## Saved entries

____

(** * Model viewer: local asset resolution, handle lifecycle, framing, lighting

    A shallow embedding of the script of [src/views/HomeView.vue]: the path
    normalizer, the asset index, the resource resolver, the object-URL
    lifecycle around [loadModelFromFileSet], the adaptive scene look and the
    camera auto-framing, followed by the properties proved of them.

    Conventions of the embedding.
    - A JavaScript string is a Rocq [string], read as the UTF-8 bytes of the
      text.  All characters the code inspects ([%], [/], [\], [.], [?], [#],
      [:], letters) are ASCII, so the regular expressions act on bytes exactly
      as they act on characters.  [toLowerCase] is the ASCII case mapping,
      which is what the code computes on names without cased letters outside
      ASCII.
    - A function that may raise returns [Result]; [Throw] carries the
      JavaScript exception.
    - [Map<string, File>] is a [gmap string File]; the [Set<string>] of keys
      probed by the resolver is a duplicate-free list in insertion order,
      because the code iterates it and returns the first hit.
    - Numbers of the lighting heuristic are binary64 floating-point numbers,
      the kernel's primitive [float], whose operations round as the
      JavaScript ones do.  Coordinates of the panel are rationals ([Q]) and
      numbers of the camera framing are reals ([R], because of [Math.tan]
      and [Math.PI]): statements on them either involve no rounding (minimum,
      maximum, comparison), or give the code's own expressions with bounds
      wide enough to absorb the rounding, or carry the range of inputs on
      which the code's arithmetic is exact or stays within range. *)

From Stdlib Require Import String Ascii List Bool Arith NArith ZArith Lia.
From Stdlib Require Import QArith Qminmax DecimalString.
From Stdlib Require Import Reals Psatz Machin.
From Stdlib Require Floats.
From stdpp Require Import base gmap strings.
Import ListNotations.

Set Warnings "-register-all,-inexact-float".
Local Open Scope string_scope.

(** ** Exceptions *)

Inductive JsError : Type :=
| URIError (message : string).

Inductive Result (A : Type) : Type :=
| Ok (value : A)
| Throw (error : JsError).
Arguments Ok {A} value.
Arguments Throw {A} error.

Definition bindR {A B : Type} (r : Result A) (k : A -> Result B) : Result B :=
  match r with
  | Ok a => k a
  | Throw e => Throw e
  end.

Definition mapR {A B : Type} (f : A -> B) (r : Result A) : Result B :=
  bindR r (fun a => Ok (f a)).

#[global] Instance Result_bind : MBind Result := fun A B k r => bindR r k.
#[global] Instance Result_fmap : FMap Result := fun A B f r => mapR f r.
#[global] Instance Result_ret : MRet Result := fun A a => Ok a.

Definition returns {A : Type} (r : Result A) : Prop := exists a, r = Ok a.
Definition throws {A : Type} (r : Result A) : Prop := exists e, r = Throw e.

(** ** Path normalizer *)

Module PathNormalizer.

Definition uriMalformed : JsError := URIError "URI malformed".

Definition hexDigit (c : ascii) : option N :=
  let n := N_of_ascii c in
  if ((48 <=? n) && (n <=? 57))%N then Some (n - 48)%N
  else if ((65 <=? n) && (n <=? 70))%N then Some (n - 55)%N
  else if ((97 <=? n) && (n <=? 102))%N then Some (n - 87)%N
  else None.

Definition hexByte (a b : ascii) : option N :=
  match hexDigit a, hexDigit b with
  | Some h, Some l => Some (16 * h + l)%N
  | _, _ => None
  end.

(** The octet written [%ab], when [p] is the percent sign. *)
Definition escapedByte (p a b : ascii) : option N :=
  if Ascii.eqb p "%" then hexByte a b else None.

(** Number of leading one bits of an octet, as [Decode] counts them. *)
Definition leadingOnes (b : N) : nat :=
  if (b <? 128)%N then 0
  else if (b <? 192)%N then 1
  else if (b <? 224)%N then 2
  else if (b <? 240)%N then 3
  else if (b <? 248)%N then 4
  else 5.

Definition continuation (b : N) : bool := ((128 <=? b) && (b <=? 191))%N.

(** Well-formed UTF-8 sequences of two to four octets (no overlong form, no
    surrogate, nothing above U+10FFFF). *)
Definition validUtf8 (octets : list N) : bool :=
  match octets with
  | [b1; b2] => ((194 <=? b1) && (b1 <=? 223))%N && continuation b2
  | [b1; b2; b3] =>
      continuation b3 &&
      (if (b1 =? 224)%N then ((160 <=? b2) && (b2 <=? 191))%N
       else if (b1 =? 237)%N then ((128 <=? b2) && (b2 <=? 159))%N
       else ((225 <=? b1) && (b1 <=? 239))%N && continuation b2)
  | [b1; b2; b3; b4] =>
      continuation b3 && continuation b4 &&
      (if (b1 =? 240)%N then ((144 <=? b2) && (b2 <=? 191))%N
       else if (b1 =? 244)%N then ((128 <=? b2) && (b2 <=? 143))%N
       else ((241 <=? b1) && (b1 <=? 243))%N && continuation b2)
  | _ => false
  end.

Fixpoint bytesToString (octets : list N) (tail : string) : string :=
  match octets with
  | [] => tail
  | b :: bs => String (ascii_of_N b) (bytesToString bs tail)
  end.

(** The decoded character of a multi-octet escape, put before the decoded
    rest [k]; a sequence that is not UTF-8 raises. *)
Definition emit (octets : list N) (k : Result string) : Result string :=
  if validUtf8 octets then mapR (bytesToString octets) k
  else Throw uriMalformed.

____

The expected output is the exact run of lines from the start of the entries through the line with "- A JavaScript", inclusive.

## ANSWER FOR THIS EXERCISE
(** * Model viewer: local asset resolution, handle lifecycle, framing, lighting

    A shallow embedding of the script of [src/views/HomeView.vue]: the path
    normalizer, the asset index, the resource resolver, the object-URL
    lifecycle around [loadModelFromFileSet], the adaptive scene look and the
    camera auto-framing, followed by the properties proved of them.

    Conventions of the embedding.
    - A JavaScript string is a Rocq [string], read as the UTF-8 bytes of the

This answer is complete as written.